Ru nods once, ‘she said… she…’ He shakes his head again and I don’t think I’ve seen him struggle for words so much before. ‘She was happy with the situation, so that’s that.’ But his expression turns hard. ‘If she isn’t happy with anything, and I mean anything, Liam, I will always have her back.’

I nod, ‘I’d expect no less.’

We stare at each other, silently working through our shit. I know Ru can see in my gaze how I’m feeling, the determination to be there for her, to work this out and most importantly, protect her. As if settling on the latter, Ru tips his head and claps a slightly concerned-looking Vishrut on the back.

‘The girls are packed. Let’s take them home.’

Chapter ten

Isla

The sun warms my cheek as we walk. It has finally decided to make an appearance after such a harsh winter.

High-pitched chirps of the birds cheer us on as we walk. Us girls and three masked Skulls. Or should I say, my long lost brother, my childhood crush and the mind-blowing shag I had months ago, who is the reason I now have a baby in my belly.

Who would have thought that after seven years of the apocalypse my life would get even more messed up? It's laughable for anyone who is watching it and for brief moments, I find myself almost laughing at the absurdity, too. But with the way my insides are churning with anxiety, right now it's not feeling so funny.

I hitch the rucksack higher up on my back, the old straps long worn in and the support pretty much non-existent from its years of use.

At least I have the sun, the light warming my cold bones. I’ve missed her beauty recently. Darkness isn’t just loneliness, it's also cold. Like my shrivelled-up heart.

God, I need to stop with this pity party or else I’m going to end up becoming insufferable even to myself. Only problem is that it's easier said than done — just like everything else in the world.

How am I supposed to just start skipping around in the sunshine acting like everything is right with the world when it’s not.

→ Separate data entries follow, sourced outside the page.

(** The loop only uses the iterator. *)
Lemma collectMarbles_trace `{GoLib} (fuel : nat) (stub : Stub)
    (keysIter : nat) (marbles : list Marble) :
  exists uses,
    trace (collectMarbles fuel stub keysIter marbles).2 = trace stub ++ uses
    /\ Forall (isUse keysIter) uses.
Proof.
  revert stub marbles. induction fuel as [|fuel IH]; intros stub marbles.
  - exists []. by rewrite app_nil_r.
  - cbn [collectMarbles].
    destruct (HasNext stub keysIter) as [more stub1] eqn:Hhas.
    pose proof (HasNext_trace stub keysIter) as Ht1. rewrite Hhas in Ht1.
    destruct more.
    + destruct (Next stub1 keysIter) as [[[k v] e] stub2] eqn:Hnext.
      pose proof (Next_trace stub1 keysIter) as Ht2. rewrite Hnext in Ht2.
      destruct (IH stub2 (marbles ++ [json_Unmarshal v zeroMarble]))
        as (uses & -> & Huses).
      exists (EvHasNext keysIter :: EvNext keysIter :: uses).
      simpl in *. rewrite Ht2, Ht1, <- !app_assoc. split; [done|].
      constructor; [by left|]. constructor; [by right | done].
    + exists [EvHasNext keysIter]. split; [done|].
      constructor; [by left | constructor].
Qed.

End Loop.

(** In [get_blue_marbles_json]: when the query succeeds, every [HasNext]
    and [Next] of the loop comes after the [Close] made by the query,
    on the iterator that the query has closed. *)
Lemma get_blue_marbles_json_uses_closed `{GoLib} (stub stub1 : Stub)
    (args : list string) (keysIter : nat) :
  partialCompoundKeyQuery stub "Marble" ["blue"] = (inl keysIter, stub1) ->
  isClosed stub1 keysIter = true
  /\ exists startKey endKey uses,
       Forall (isUse keysIter) uses
       /\ trace (get_blue_marbles_json stub args).2 =
          trace stub
          ++ [EvRangeQueryState startKey endKey (Some keysIter);
              EvClose keysIter]
          ++ uses ++ [EvClose keysIter].
Proof.
  intros Hq. unfold get_blue_marbles_json. rewrite Hq.
  apply Query.partialCompoundKeyQuery_inl in Hq as (-> & _ & Hits & Htrace).
  split.
  - unfold isClosed. rewrite Hits, lookup_app_r, Nat.sub_diag by lia. done.
  - destruct (Loop.collectMarbles_trace
                (S (pendingCount stub1 (length (iterators stub)))) stub1
                (length (iterators stub)) []) as (uses & Hloop & Huses).
    destruct (collectMarbles _ _ _ _) as [marbles stub2].
    eexists _, _, uses. split; [done|].
    unfold Close, nextFailure, record. simpl in Hloop.
    destruct (failures stub2) as [|f fs]; simpl;
      by rewrite Hloop, Htrace, <- !app_assoc.
Qed.

(** ** The state that [set_owner] leaves *)

Module SetOwner.

(** With two arguments or more, [set_owner] makes a [GetState] and, if
    that succeeds, a [PutState], both under its first argument. *)
Lemma set_owner_effect `{GoLib} (stub : Stub) (arg0 arg1 : string)
    (args : list string) :
  (forall k, k <> arg0 ->
     state (set_owner stub (arg0 :: arg1 :: args)).2 !! k = state stub !! k)
  /\ exists evs,
       trace (set_owner stub (arg0 :: arg1 :: args)).2 = trace stub ++ evs
       /\ Forall (fun ev => eventKey ev = Some arg0) evs.
Proof.
  unfold set_owner.
  pose proof (StubFacts.GetState_state stub arg0) as Hst.
  destruct (StubFacts.GetState_trace stub arg0) as [value Htr].
  destruct (GetState stub arg0) as [[marbleAsBytes [err|]] stub1];
    simpl in *.
  - split; [by intros k _; rewrite Hst|].
    exists [EvGetState arg0 value]. split; [done | by repeat constructor].
  - set (jsonAsBytes := json_Marshal _).
    pose proof (StubFacts.PutState_frame stub1 arg0 jsonAsBytes) as Hput.
    pose proof (StubFacts.PutState_trace stub1 arg0 jsonAsBytes) as Htr2.
    destruct (PutState stub1 arg0 jsonAsBytes) as [[err|] stub2]; simpl in *.
    all: split; [by intros k Hk; rewrite Hput, Hst|].
    all: exists [EvGetState arg0 value; EvPutState arg0 jsonAsBytes].
    all: split; [by rewrite Htr2, Htr, <- app_assoc | by repeat constructor].
Qed.

End SetOwner.

(** C10: [set_owner] reads and writes the state under its first argument
    only: every call that it makes on the state is made under that key,
    and every entry of the state under another key is after the call what
    it was before, whatever the arguments, the state, and whether the peer
    fails or not. *)
Theorem set_owner_frame `{GoLib} (stub : Stub) (args : list string)
    (key : string) :
  args !! 0 <> Some key ->
  state (set_owner stub args).2 !! key = state stub !! key
  /\ exists evs,
       trace (set_owner stub args).2 = trace stub ++ evs
       /\ Forall (fun ev => eventKey ev = args !! 0) evs.
Proof.
  intros Hkey. destruct args as [|arg0 [|arg1 args]].
  - split; [done|]. exists []. by rewrite app_nil_r.
  - split; [done|]. exists []. by rewrite app_nil_r.
  - destruct (SetOwner.set_owner_effect stub arg0 arg1 args) as [Hframe Hevs].
    split; [|done]. apply Hframe. by intros ->.
Qed.

Lemma set_owner_frame_witness :
  let stub := (@init_marble_json exampleLib (mkStub ∅ [] [] [])
                 ["rose"; "blue"; "35"; "bob"]).2 in
  state (@set_owner exampleLib stub ["rose"; "alice"]).2 !! "Marble4blue4rose"
  = state stub !! "Marble4blue4rose"
  /\ exists evs,
       trace (@set_owner exampleLib stub ["rose"; "alice"]).2 = trace stub ++ evs
       /\ Forall (fun ev => eventKey ev = ["rose"; "alice"] !! 0) evs.
Proof.
  apply (@set_owner_frame exampleLib
           (@init_marble_json exampleLib (mkStub ∅ [] [] [])
              ["rose"; "blue"; "35"; "bob"]).2
           ["rose"; "alice"] "Marble4blue4rose").
  simpl. discriminate.
Defined.

(** In particular the record that [init_marble_json] has written under
    the compound key of (color, name) is not touched by a [set_owner]
    whose first argument is not that compound key. *)
Lemma set_owner_keeps_marble_json `{GoLib} (stub : Stub)
    (name color size owner : string) (args : list string) :
  let compoundKey := (createCompoundKey "Marble" [strings_ToLower color; name]).1 in
  let stub1 := (init_marble_json stub [name; color; size; owner]).2 in
  args !! 0 <> Some compoundKey ->
  state (set_owner stub1 args).2 !! compoundKey = state stub1 !! compoundKey.
Proof.
  intros compoundKey stub1 Hkey. destruct args as [|arg0 [|arg1 args]]; try done.
  destruct (SetOwner.set_owner_effect stub1 arg0 arg1 args) as [Hframe _].
  apply Hframe. by intros ->.
Qed.

(** ** The records of a prefix scan *)

Module Scan.

#[local] Arguments String.append : simpl nomatch.




(** Fields of the same lengths: the keys compare as the tuples do. *)
Lemma compare_segments (a b : list string) :
  sameLengths a b -> (segments a ?= segments b)%string = tupleCompare a b.
Proof.
  induction 1 as [|x y a b Hlen Hab IH]; [done|].
  simpl. rewrite Hlen, Str.compare_app_head.
  rewrite Str.compare_app_length by done. by rewrite IH.
Qed.

End Scan.

(** C6 (as the code has it): the byte order of the physical keys is the
    lexicographic order of the field tuples for tuples of one object type
    whose fields have the same lengths position by position; and the one
    range query of the scan for the prefix [["ab"]] has a range that
    contains the key of every tuple that goes on after ["ab"] with a
    non-empty field, and the key of no tuple whose first field is
    ["abcdefghij"]: of the records of [("ab", "x")] and
    [("abcdefghij", "x")] the first alone is in the range scanned. *)
Theorem compoundKey_order_same_lengths
    (stub : Stub) (objectType next : string) (a b rest rest' : list string) :
  sameLengths a b ->
  0 < String.length next ->
  ((createCompoundKey objectType a).1 ?= (createCompoundKey objectType b).1)%string
  = tupleCompare a b
  /\ (exists iter,
        trace (partialCompoundKeyQuery stub objectType ["ab"]).2 =
        trace stub
        ++ EvRangeQueryState (queryRange objectType ["ab"]).1
             (queryRange objectType ["ab"]).2 iter
        :: match iter with Some keysIter => [EvClose keysIter] | None => [] end)
  /\ inRange (queryRange objectType ["ab"])
       (createCompoundKey objectType ("ab" :: next :: rest)).1 = true
  /\ inRange (queryRange objectType ["ab"])
       (createCompoundKey objectType ("abcdefghij" :: rest')).1 = false.
Proof.
  intros Hab Hnext. split; [|split; [|split]].
  - rewrite !Codec.createCompoundKey_segments. simpl.
    rewrite Str.compare_app_head. by apply Scan.compare_segments.
  - apply Query.partialCompoundKeyQuery_trace.
  - apply (queryRange_complete objectType ["ab"] rest next Hnext).
  - rewrite Codec.queryRange_segments, Codec.createCompoundKey_segments.
    apply not_true_iff_false. intros (c & r & E & _)%Range.inRange_iff.
    rewrite Str.app_assoc in E. apply Str.app_inv_head in E.
    vm_compute in E. discriminate E.
Qed.

Lemma compoundKey_order_same_lengths_witness :
  ((createCompoundKey "Marble" ["blue"; "iris"]).1
     ?= (createCompoundKey "Marble" ["blue"; "rose"]).1)%string
  = tupleCompare ["blue"; "iris"] ["blue"; "rose"]
  /\ (exists iter,
        trace (partialCompoundKeyQuery (mkStub ∅ [] [] []) "Marble" ["ab"]).2 =
        []
        ++ EvRangeQueryState (queryRange "Marble" ["ab"]).1
             (queryRange "Marble" ["ab"]).2 iter
        :: match iter with Some keysIter => [EvClose keysIter] | None => [] end)
  /\ inRange (queryRange "Marble" ["ab"])
       (createCompoundKey "Marble" ["ab"; "x"]).1 = true
  /\ inRange (queryRange "Marble" ["ab"])
       (createCompoundKey "Marble" ["abcdefghij"; "x"]).1 = false.
Proof.
  apply (compoundKey_order_same_lengths (mkStub ∅ [] [] []) "Marble" "x"
           ["blue"; "iris"] ["blue"; "rose"] [] ["x"]).
  - unfold sameLengths. repeat constructor.
  - simpl. lia.
Defined.

(** C6, refuted as stated: the tuple [["ab"]] is below the tuple
    [["abcdefghij"]] and its key is above the key of that tuple, the
    length ["10"] being written before the field; both keys are in the
    range of the scan of all the records of the object type, which in
    ascending key order has them against the order of the tuples. And
    the range of the scan for the prefix [["ab"]] does not contain the key
    of the tuple [["ab"]]. *)
Lemma compoundKey_order_not_tuple_order :
  tupleCompare ["ab"] ["abcdefghij"] = Lt
  /\ (createCompoundKey "Marble" ["ab"]).1 = "Marble2ab"
  /\ (createCompoundKey "Marble" ["abcdefghij"]).1 = "Marble10abcdefghij"
  /\ ("Marble2ab" ?= "Marble10abcdefghij")%string = Gt
  /\ inRange (queryRange "Marble" []) "Marble2ab" = true
  /\ inRange (queryRange "Marble" []) "Marble10abcdefghij" = true
  /\ inRange (queryRange "Marble" ["ab"]) "Marble2ab" = false.
Proof. repeat split. Qed.

(** * Further properties of the chaincode *)

(** ** Keys and ranges *)

(** X1: a compound key is an object type for further fields: encoding
    the fields [b] under the key of the fields [a] gives the key of
    [a ++ b]; so the keys of the object type ["Marble"] for tuples that
    start with ["blue"] are also keys of the object type ["Marble4blue"]. *)
Theorem createCompoundKey_app
    (objectType : string) (a b : list string) :
  createCompoundKey (createCompoundKey objectType a).1 b =
  createCompoundKey objectType (a ++ b).
Proof.
  rewrite !Codec.createCompoundKey_segments. simpl.
  by rewrite Codec.segments_app, Str.app_assoc.
Qed.

(** X3: the range of a partial-key query holds exactly the strings made
    of the encoded partial keys, one character from ['1'] to ['9'] and
    anything after it. *)
Theorem queryRange_keys
    (objectType : string) (keys : list string) (key : string) :
  inRange (queryRange objectType keys) key = true <->
  exists c rest,
    key = (createCompoundKey objectType keys).1 +:+ String c rest
    /\ isDigit19 c = true.
Proof.
  rewrite Codec.queryRange_segments, Codec.createCompoundKey_segments.
  apply Range.inRange_iff.
Qed.

(** X6: one more partial key narrows the query, when the key added is
    not empty: every key in the range for [partial ++ [next]] is in the
    range for [partial]. *)
Theorem queryRange_narrows
    (objectType : string) (partial : list string) (next key : string) :
  0 < String.length next ->
  inRange (queryRange objectType (partial ++ [next])) key = true ->
  inRange (queryRange objectType partial) key = true.
Proof.
  intros Hnext.
  rewrite !Codec.queryRange_segments, Codec.segments_app.
  intros (c & r & -> & _)%Range.inRange_iff. apply Range.inRange_iff.
  destruct (ItoaFacts.Itoa_head (String.length next))
    as (d & r' & E & Hd & Hpos).
  exists (strconv.digit d), (r' +:+ next +:+ String c r).
  split; [|by apply isDigit19_digit; auto].
  cbn [segments]. rewrite E, !Str.app_assoc. reflexivity.
Qed.

Lemma queryRange_narrows_witness :
  inRange (queryRange "Marble" ["blue"]) "Marble4blue4rose1x" = true.
Proof.
  apply (queryRange_narrows "Marble" ["blue"] "rose" "Marble4blue4rose1x").
  - simpl. lia.
  - reflexivity.
Defined.

(** ** Calls that read *)

Module Effects.

Lemma RangeQueryState_state (stub : Stub) (startKey endKey : string) :
  state (RangeQueryState stub startKey endKey).2 = state stub.
Proof.
  unfold RangeQueryState, nextFailure, record.
  by destruct (failures stub) as [|[] fs].
Qed.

Fauna, my best friend, on the other hand has an unusual pep in her step as she strides in front of me. Every so often, her gaze will flick up to my asshole of a brother and a genuine smile will bloom across her face. Her happiness is amplified by the sun, it's infectious and practically radiating off her. Shame my aura of hostility is like a set of steel armour, causing it to bounce straight off me.

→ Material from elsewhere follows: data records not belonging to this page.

(* ===== verification/_CoqProject ===== *)
-Q . S2P
Prelude.v
Bytes.v
Crc32.v
Record.v
Proto.v
Decimal.v
Datafile.v
Hint.v
Listing.v
Manifest.v
Lock.v
Skiplist.v
Index.v
Store.v
StoreInv.v
WritePath.v
Ops.v
Reads.v
Scans.v
Background.v
Recovery.v
Engine.v
Settled.v
Crash.v
Disk.v
Durability.v
Writers.v
Reopen.v
Compact.v
Merging.v
Compaction.v
Snapshots.v
LiveScans.v
Streams.v
Text.v
Node.v
Election.v
Replication.v
Server.v
Client.v
Wire.v
Replies.v
Sessions.v
Loops.v
Service.v
Cluster.v
Failover.v
Voting.v
Terms.v
Fanout.v
Lifecycle.v
Handover.v
Shipping.v
Demo.v
ClusterDemo.v
ClientDemo.v
Findings.v
(* ===== verification/Prelude.v ===== *)
(** * gokv: a verified model of a replicated key/value store

    gokv is a log-structured key/value store (a Bitcask with an ordered index)
    behind a small binary protocol, replicated from one leader to its followers,
    with elections and a client that finds the leader by itself.  This library
    translates the Go sources under src/internal and src/client into Rocq
    definitions and proves what makes them correct.

    ** The program and its parts

    - The engine (src/internal/engine) keeps a directory of append-only data
      files.  A write appends a checksummed record; an in-memory index maps
      each key to the place of its newest record.  Full files are rotated and
      get a hint file; [Compact] merges old files; [Open] rebuilds the index
      from hints and logs and cuts off a torn tail.
    - The protocol (src/internal/proto) frames requests and replies and encodes
      their bodies.
    - A node (src/internal/node) serves requests from a store, hands every
      append to the streams of the attached followers, follows a leader by
      replaying its stream, and stands for election when the leader is silent.
    - The client (src/client) sends requests over one connection at a time,
      follows redirects and retries at other nodes.

    The engine tells the node of every append through an observer; the node's
    handlers call the engine; the streams of a leader and the loop of a
    follower talk over connections; elections are round trips between nodes.

    ** Files

    Shared:
    - Prelude: results, the state-and-error monad [sm] and its weakest
      preconditions [wp], tactics, lists and sums.
    - Bytes, Crc32, Decimal, Text: machine integers and byte order, CRC-32,
      and what [fmt], [strconv] and [time] print and parse.

    The engine (definitions; then proofs):
    - Record: record.go.  Datafile, Hint, Listing: datafile.go and [buildHint].
      Manifest: manifest.go.  Lock: lock.go.  Skiplist: skiplist.go, with its
      nodes on a heap.  Index: the hash map and the skip list together, behind
      the interface [KeyIndex]/[KeyIndexSpec] the store is written against.
    - Store: store.go, one definition per method; Recovery: [Open] and what it
      calls; Compact: compact.go.
    - StoreInv (the invariant), WritePath, Ops, Reads, Scans, Background,
      Engine (histories), Settled, Crash, Disk, Durability, Reopen (crashes),
      Merging, Compaction (merges beside other goroutines), Writers (what
      clients do between two steps of a reader, as the promise [Writers]),
      Snapshots, Streams, LiveScans (the replication sources and [Scan] beside
      them).

    Protocol, nodes, client:
    - Proto: proto.go.
    - Node: node.go's state, membership, streams, start and stop, the writer of
      a connection; Election: election.go; Replication: replication.go; Server:
      node.go's request handling; Lifecycle: [acceptLoop], the goroutines of
      the connections and [Close], as interleaved steps.
    - Client: client.go over the interface [Network]; Wire: replies as bytes,
      and the promise [HonestNetwork] clients are proved against.
    - Service (a server's answers), Replies (every request gets a whole reply),
      Voting, Terms (elections), Fanout, Handover, Shipping (streams), Sessions,
      Loops, Cluster, Failover (clients).
    - Demo, ClusterDemo, ClientDemo: the theorems at concrete stores, nodes and
      clients.  Findings: runs in which the code departs from its comments.

    ** How the code is modelled

    State.  A [store] is the Go struct: open files, index, active file, sequence
    number, counters, options.  A directory is a finite map from names to
    contents with the length that fsync has made stable.  Every system call
    consults a list of faults: [None] succeeds, [Some k] fails after [k] bytes
    of a write; after the list all succeed.  A [node] is its config, store,
    membership (the fields under [n.mu]), streams and connections; a [client]
    its connection's unread bytes, cursor and flags.  Numbers are [Z] with the
    wrap-around of their width written out.

    Effects.  A method is a function from its receiver's state to a result and
    a new state.  Locks make the stretches they guard atomic; where the code
    holds none, an arbitrary step of the other goroutines is taken: [env] of
    [Get], [Scan_beside], [Compact], [poll], [attach], [RecordsSince] and
    [SnapshotRecords], the histories of Engine and Durability, the runs of
    Terms, Fanout and Lifecycle.

    Crashes.  A crash keeps the names in the directory, each file's bytes up to
    its last fsync and any further prefix of what was written.

    Outside.  The clock, the process id, the random seed, the texts of system
    errors ([os_text]), a peer's answer to a round trip ([exchange]) and the
    network of a client ([Network]) are arguments.

    Fuel.  [Scan]'s loop has one round more than the index has keys, since each
    round moves past a key; [Scan_beside] and [SnapshotRecords], beside which
    keys are added, are given their fuel, and one round more than there are keys
    at the start and records written meanwhile is enough; the scanners of files,
    bodies and replies have the length of their input, of which every turn
    consumes a part; [dial_any] and [call_attempts] are bounded by the code's
    own bounds.  That fuel never runs out is part of the theorems on [Scan],
    [Scan_beside], [scanFile] and [follower_catches_up], and
    [Loops.reply_loops_terminate] for the client.  Decimal numbers have 20
    digits, enough for 64 bits.

    ** What is proved

    - The engine is a map: [Engine.engine_is_a_map] for histories; for the
      single operations, under any pattern of system call failures,
      [Ops.Put_refines], [Ops.BatchPut_refines], [Ops.Delete_refines],
      [Reads.Get_linearizable], [Ops.ApplyRaw_correct]; for scans, alone and
      beside writers, [Scans.Scan_refines] and [LiveScans.Scan_beside_writers];
      and [Ops.replicas_converge].
    - Nothing acknowledged is lost: [Reopen.crash_safety],
      [Recovery.Open_recovers], [Background.Sync_flushes]; and
      [Compaction.Compact_preserves] for merges.
    - The formats: round trips and damage detection in Record, Hint, Proto,
      Voting and Loops; [Manifest.writeManifest_atomic]; the lock; the skip
      list against sorted association lists.
    - Over the wire: [Service.server_is_a_map], [Service.follower_redirects],
      [Failover.client_is_a_map] (a client, its network and the nodes' stores
      together) and [Sessions.connection_in_step].
    - Elections: [Voting.election_safe], [Voting.rivals_exclude],
      [Voting.announcement], [Terms.epochs_are_terms].
    - Replication: [Fanout.stream_complete], and [Shipping.follower_catches_up]
      for a leader whose clients write all the while.
    - Shutting down: [Lifecycle.close_misses_nothing],
      [Lifecycle.close_returns].

    ** Not modelled

    Log lines, buffer reuse, the deadlines and socket options of connections,
    the value of [heapBytes], and the timers themselves: when a tick comes is
    up to the histories.  One data file is scanned in one step, while in the
    code writers may append to it in between; the servers of Server run [Scan]
    undisturbed.  Merges beside a catch-up are left out of
    [follower_catches_up], since there the code does lose records
    ([Findings.merged_away_unsent]). *)

From stdpp Require Export prelude gmap list sorting strings.
From Stdlib Require Export ZArith Lia.
From Stdlib Require Strings.Byte.

Declare Scope gokv_scope.
Delimit Scope gokv_scope with gokv.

Unfortunately, it's not like any of the girls will take any notice, Fauna included. I’ve always been the grump of the group and they have embraced that side of me… I think.

‘How you getting on?’ Vish appears beside me.

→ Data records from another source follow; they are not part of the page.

(* ===== verification/Crc32.v ===== *)
(** * CRC-32 (IEEE), the checksum of [hash/crc32]

    The bitwise (reflected, polynomial 0xEDB88320) definition of
    [crc32.ChecksumIEEE], and the two facts record.go relies on: the checksum
    is a 32-bit value, and changing any one byte of the input changes it. *)

From S2P Require Import Prelude Bytes.

Local Open Scope Z_scope.

Definition crc_poly : Z := 0xEDB88320.

Definition crc_bit (c : Z) : Z :=
  if Z.testbit c 0 then Z.lxor (Z.shiftr c 1) crc_poly else Z.shiftr c 1.

Definition crc_byte (c : Z) (b : byte) : Z := Nat.iter 8 crc_bit (Z.lxor c (byte_Z b)).

Definition crc32 (data : bytes) : Z :=
  Z.lxor (foldl crc_byte 0xFFFFFFFF data) 0xFFFFFFFF.

(** ** Range *)

Lemma crc_bit_range c : is_u32 c -> is_u32 (crc_bit c).
Proof.
  intros Hc. unfold crc_bit.
  assert (is_u32 (Z.shiftr c 1)).
  { unfold is_u32 in *. rewrite Z.shiftr_div_pow2 by lia.
    change (2 ^ 1) with 2. Z.div_mod_to_equations; lia. }
  destruct (Z.testbit c 0); [|done].
  apply lxor_range; [lia|done|unfold crc_poly; lia].
Qed.

Lemma iter_crc_bit_range n c : is_u32 c -> is_u32 (Nat.iter n crc_bit c).
Proof. intros. induction n; simpl; auto using crc_bit_range. Qed.

Lemma byte_Z_u32 b : is_u32 (byte_Z b).
Proof. pose proof (byte_Z_range b). unfold is_u32. lia. Qed.

Lemma crc_byte_range c b : is_u32 c -> is_u32 (crc_byte c b).
Proof.
  intros. apply iter_crc_bit_range, lxor_range; [lia|done|apply byte_Z_u32].
Qed.

Lemma crc_fold_range data c : is_u32 c -> is_u32 (foldl crc_byte c data).
Proof. revert c. induction data; simpl; auto using crc_byte_range. Qed.

Lemma crc32_range data : is_u32 (crc32 data).
Proof.
  apply lxor_range; [lia| |lia]. apply crc_fold_range. unfold is_u32. lia.
Qed.

(** ** Injectivity of the register update *)

Lemma crc_bit_top c : is_u32 c -> Z.testbit (crc_bit c) 31 = Z.testbit c 0.
Proof.
  intros Hc. unfold crc_bit.
  assert (Z.testbit (Z.shiftr c 1) 31 = false) as Htop.
  { rewrite Z.shiftr_spec by lia. rewrite <- (Z.mod_small c (2 ^ 32)) by done.
    by apply Z.mod_pow2_bits_high. }
  destruct (Z.testbit c 0); [|done].
  rewrite Z.lxor_spec, Htop. reflexivity.
Qed.

Lemma lxor_cancel_r a b c : Z.lxor a c = Z.lxor b c -> a = b.
Proof.
  intros H. rewrite <- (Z.lxor_0_r a), <- (Z.lxor_0_r b), <- (Z.lxor_nilpotent c).
  by rewrite <- !Z.lxor_assoc, H.
Qed.

Lemma shiftr1_bit0_inj c d :
  Z.shiftr c 1 = Z.shiftr d 1 -> Z.testbit c 0 = Z.testbit d 0 -> c = d.
Proof.
  rewrite !Z.shiftr_div_pow2 by lia. change (2 ^ 1) with 2. rewrite !Z.bit0_odd.
  intros H1 H2. rewrite (Z.div_mod c 2), (Z.div_mod d 2), H1 by lia.
  by rewrite !Zmod_odd, H2.
Qed.

Lemma crc_bit_inj c d : is_u32 c -> is_u32 d -> crc_bit c = crc_bit d -> c = d.
Proof.
  intros Hc Hd H. assert (H0 : Z.testbit c 0 = Z.testbit d 0).
  { by rewrite <- crc_bit_top, H, crc_bit_top. }
  apply shiftr1_bit0_inj; [|done]. revert H. unfold crc_bit. rewrite H0.
  destruct (Z.testbit d 0); [apply lxor_cancel_r|done].
Qed.

Lemma iter_crc_bit_inj n c d :
  is_u32 c -> is_u32 d -> Nat.iter n crc_bit c = Nat.iter n crc_bit d -> c = d.
Proof.
  intros. induction n as [|n IH]; simpl in *; [done|].
  apply IH, crc_bit_inj; auto using iter_crc_bit_range.
Qed.

Lemma crc_byte_inj_state c d b :
  is_u32 c -> is_u32 d -> crc_byte c b = crc_byte d b -> c = d.
Proof.
  intros ? ? H. pose proof (byte_Z_u32 b). eapply lxor_cancel_r.
  eapply iter_crc_bit_inj; [..|exact H]; apply lxor_range; auto; lia.
Qed.

Lemma crc_byte_inj_byte c a b : is_u32 c -> crc_byte c a = crc_byte c b -> a = b.
Proof.
  intros ? H. pose proof (byte_Z_u32 a). pose proof (byte_Z_u32 b).
  apply byte_Z_inj, (lxor_cancel_r _ _ c). rewrite !(Z.lxor_comm _ c).
  eapply iter_crc_bit_inj; [..|exact H]; apply lxor_range; auto; lia.
Qed.

Lemma crc_fold_inj data c d :
  is_u32 c -> is_u32 d -> foldl crc_byte c data = foldl crc_byte d data -> c = d.
Proof.
  revert c d. induction data as [|b data IH]; simpl; intros c d ?? H; [done|].
  eapply crc_byte_inj_state; [done..|]. eapply IH; [..|exact H]; auto using crc_byte_range.
Qed.

(** ** Error detection: no two inputs that differ in exactly one byte collide *)

Lemma crc32_one_byte pre a b post :
  a <> b -> crc32 (pre ++ a :: post) <> crc32 (pre ++ b :: post).
Proof.
  intros Hab H. apply Hab. unfold crc32 in H. apply lxor_cancel_r in H.
  rewrite !foldl_app in H. simpl in H.
  assert (is_u32 (foldl crc_byte 4294967295 pre))
    by (apply crc_fold_range; unfold is_u32; lia).
  eapply crc_byte_inj_byte; [done|].
  eapply crc_fold_inj; [..|exact H]; auto using crc_byte_range.
Qed.

(** The published check value: the CRC-32 of the ASCII string 123456789. *)
Example crc32_check :
  crc32 (map Z_byte [49; 50; 51; 52; 53; 54; 55; 56; 57]) = 0xCBF43926.
Proof. vm_compute. reflexivity. Qed.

Those years apart had allowed me plenty of space for my imagination to linger on our late night chats in the kitchen. The drunken laughs we’d have when Ru had a gaff whilst our parents were away.

I’d forgotten how chatty he was and how unlikable I have become.

I give him a small smile, forcing my cheeks to round in that way that has people nodding with approval. Like me altering one slight way my face looks is all the proof they need. They never bother to look deeper and I never want them to.

‘Here, let me carry your bag.’ Vish tugs on my strap, not waiting a second to even give me time to respond.

‘No.’ I answer, frustration rising within me.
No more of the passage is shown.